> [WORK REQUEST]
Count how many lines hold "unfold" in the records, and respond with that number by itself.

> [GIVEN INFORMATION]
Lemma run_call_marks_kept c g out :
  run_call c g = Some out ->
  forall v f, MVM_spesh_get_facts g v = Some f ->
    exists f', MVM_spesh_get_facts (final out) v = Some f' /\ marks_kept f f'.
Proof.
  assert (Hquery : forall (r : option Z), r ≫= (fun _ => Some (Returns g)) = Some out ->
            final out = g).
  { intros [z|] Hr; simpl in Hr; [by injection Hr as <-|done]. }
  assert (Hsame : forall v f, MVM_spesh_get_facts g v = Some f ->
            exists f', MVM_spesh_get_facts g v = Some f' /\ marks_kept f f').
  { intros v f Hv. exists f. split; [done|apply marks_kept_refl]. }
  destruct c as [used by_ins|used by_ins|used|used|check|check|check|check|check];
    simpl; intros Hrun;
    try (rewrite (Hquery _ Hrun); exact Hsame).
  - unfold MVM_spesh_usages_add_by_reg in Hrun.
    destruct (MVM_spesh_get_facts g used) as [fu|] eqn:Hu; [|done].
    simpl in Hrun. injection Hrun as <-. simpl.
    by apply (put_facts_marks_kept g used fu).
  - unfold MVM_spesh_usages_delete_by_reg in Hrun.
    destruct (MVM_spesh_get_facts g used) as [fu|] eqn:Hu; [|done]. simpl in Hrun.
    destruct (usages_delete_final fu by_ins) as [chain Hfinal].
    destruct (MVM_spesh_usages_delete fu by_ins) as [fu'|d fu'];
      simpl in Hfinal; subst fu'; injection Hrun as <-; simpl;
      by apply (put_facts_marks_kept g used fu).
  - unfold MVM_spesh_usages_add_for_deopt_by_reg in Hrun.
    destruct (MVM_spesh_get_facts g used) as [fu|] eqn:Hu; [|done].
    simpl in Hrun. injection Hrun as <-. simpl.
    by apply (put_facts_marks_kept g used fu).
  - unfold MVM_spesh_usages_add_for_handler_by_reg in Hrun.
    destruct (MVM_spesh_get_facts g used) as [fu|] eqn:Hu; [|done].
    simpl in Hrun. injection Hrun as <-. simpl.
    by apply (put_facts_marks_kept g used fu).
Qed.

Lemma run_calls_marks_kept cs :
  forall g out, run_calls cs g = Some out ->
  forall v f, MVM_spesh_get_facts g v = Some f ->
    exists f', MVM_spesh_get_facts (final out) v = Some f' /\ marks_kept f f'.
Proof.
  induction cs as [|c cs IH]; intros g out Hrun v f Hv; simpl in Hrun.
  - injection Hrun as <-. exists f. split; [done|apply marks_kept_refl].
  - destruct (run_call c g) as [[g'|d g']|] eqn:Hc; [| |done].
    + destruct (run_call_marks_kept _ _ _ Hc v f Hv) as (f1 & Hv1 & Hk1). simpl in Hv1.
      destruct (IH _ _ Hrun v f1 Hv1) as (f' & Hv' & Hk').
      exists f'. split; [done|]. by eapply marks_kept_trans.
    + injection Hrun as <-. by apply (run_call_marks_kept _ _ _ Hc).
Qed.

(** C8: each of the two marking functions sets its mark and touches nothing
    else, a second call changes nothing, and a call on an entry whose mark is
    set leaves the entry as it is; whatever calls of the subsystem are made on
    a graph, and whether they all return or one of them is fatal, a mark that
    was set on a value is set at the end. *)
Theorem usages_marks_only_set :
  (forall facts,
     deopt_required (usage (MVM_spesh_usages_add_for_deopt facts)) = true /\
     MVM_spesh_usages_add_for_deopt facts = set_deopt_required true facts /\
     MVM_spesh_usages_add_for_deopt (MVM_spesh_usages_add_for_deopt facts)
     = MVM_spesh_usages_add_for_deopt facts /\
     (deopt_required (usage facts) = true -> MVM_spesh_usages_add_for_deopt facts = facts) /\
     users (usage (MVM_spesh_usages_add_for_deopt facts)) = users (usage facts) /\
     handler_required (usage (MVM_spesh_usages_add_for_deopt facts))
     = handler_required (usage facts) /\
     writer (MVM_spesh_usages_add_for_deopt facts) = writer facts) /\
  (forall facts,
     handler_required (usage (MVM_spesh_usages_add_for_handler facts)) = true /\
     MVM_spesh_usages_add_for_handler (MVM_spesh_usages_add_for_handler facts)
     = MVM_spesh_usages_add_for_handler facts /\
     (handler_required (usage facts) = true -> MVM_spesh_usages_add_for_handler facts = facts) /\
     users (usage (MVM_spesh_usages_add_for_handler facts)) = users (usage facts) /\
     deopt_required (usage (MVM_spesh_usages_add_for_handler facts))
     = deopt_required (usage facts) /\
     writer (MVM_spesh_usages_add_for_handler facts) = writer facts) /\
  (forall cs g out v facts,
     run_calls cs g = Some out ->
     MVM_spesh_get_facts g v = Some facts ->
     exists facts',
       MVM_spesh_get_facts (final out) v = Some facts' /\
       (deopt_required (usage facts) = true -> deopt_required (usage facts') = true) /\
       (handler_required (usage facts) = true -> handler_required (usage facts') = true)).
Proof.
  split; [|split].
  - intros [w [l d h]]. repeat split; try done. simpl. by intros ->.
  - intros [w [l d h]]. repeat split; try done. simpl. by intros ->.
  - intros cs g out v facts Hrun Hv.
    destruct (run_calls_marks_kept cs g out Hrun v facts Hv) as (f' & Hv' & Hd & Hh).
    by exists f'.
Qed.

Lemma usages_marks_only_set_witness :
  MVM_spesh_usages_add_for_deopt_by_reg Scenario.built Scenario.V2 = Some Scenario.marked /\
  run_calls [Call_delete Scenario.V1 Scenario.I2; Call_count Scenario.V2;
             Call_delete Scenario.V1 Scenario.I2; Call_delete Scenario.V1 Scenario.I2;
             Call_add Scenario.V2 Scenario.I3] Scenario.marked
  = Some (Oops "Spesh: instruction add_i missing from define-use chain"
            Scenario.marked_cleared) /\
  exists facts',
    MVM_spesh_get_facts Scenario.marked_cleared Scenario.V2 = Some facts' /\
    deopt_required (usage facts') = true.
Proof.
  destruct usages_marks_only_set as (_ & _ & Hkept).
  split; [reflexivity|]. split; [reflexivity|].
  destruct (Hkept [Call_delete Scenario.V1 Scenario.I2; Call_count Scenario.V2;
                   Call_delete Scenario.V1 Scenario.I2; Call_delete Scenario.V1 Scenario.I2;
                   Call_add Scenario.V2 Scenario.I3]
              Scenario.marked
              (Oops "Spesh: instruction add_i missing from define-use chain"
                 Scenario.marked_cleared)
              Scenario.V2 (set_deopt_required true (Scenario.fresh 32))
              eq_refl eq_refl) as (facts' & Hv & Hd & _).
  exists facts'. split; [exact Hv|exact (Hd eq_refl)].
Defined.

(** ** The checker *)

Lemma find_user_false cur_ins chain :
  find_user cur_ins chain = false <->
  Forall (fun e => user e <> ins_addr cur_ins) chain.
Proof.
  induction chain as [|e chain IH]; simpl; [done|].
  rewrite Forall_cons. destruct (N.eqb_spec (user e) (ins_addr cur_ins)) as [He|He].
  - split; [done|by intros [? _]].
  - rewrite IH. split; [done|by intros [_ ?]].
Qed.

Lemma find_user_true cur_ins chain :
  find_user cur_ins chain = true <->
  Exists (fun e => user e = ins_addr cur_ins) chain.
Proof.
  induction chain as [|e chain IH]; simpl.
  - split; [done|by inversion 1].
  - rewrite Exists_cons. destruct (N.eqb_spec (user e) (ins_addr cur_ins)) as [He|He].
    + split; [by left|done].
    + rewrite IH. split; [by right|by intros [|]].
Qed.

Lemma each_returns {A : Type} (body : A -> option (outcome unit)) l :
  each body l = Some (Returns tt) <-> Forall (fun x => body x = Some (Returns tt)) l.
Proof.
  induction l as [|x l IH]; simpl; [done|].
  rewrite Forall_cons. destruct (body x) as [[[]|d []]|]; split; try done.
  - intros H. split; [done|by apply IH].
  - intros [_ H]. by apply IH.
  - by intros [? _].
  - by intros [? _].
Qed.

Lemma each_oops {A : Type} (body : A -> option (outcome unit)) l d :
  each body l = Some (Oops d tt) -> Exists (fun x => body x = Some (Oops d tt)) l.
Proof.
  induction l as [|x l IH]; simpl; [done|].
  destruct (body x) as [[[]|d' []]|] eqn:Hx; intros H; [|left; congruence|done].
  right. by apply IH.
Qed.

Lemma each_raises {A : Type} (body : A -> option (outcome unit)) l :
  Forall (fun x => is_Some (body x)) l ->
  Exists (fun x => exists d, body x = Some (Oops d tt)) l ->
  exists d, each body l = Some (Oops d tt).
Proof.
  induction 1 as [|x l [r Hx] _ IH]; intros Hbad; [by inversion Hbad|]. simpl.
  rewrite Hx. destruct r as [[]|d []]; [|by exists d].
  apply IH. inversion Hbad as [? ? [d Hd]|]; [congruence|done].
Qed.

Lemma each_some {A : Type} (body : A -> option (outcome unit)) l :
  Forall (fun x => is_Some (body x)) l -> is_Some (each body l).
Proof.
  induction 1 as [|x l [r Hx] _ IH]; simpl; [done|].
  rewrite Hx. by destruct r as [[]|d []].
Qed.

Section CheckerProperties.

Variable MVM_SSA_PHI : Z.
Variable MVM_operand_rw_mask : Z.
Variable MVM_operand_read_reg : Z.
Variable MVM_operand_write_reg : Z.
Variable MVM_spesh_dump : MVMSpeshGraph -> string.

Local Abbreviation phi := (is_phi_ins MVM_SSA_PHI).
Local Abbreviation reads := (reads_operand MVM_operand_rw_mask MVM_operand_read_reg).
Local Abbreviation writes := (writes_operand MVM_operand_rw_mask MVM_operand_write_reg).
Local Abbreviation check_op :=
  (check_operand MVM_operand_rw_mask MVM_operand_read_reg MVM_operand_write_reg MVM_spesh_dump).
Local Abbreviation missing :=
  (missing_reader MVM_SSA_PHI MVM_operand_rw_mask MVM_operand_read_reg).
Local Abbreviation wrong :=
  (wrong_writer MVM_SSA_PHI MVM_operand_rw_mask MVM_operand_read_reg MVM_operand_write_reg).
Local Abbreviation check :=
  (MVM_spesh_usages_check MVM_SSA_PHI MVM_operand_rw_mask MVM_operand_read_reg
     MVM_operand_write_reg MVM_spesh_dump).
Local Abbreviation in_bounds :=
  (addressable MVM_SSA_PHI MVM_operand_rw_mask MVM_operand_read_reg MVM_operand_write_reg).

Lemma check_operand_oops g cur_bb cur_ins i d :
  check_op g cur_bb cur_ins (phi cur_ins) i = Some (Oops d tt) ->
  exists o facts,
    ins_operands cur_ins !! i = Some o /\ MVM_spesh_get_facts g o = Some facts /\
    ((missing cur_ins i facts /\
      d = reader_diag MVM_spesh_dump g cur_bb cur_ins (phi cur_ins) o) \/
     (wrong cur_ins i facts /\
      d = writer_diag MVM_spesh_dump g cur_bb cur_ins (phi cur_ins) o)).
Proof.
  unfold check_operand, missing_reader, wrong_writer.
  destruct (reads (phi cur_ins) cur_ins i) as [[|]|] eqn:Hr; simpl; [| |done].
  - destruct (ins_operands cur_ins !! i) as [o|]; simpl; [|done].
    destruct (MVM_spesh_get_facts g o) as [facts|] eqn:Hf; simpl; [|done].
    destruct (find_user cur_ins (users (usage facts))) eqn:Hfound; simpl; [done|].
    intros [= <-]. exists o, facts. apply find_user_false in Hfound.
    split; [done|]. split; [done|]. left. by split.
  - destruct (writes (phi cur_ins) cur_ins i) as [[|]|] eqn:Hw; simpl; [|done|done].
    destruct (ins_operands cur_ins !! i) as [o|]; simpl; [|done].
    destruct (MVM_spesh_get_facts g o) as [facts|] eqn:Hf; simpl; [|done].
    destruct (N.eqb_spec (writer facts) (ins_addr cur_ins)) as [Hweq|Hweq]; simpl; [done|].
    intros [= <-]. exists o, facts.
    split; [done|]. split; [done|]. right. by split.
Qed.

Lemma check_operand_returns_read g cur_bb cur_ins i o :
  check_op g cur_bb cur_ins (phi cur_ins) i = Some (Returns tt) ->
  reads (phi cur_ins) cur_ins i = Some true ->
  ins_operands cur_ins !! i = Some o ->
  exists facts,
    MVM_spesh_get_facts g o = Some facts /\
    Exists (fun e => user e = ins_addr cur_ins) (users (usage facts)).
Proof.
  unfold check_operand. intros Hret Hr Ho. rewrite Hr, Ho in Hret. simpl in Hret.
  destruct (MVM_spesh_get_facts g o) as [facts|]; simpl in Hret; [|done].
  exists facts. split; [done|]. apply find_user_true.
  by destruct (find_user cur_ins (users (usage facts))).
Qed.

> [RESULT OF THE EXERCISE]
6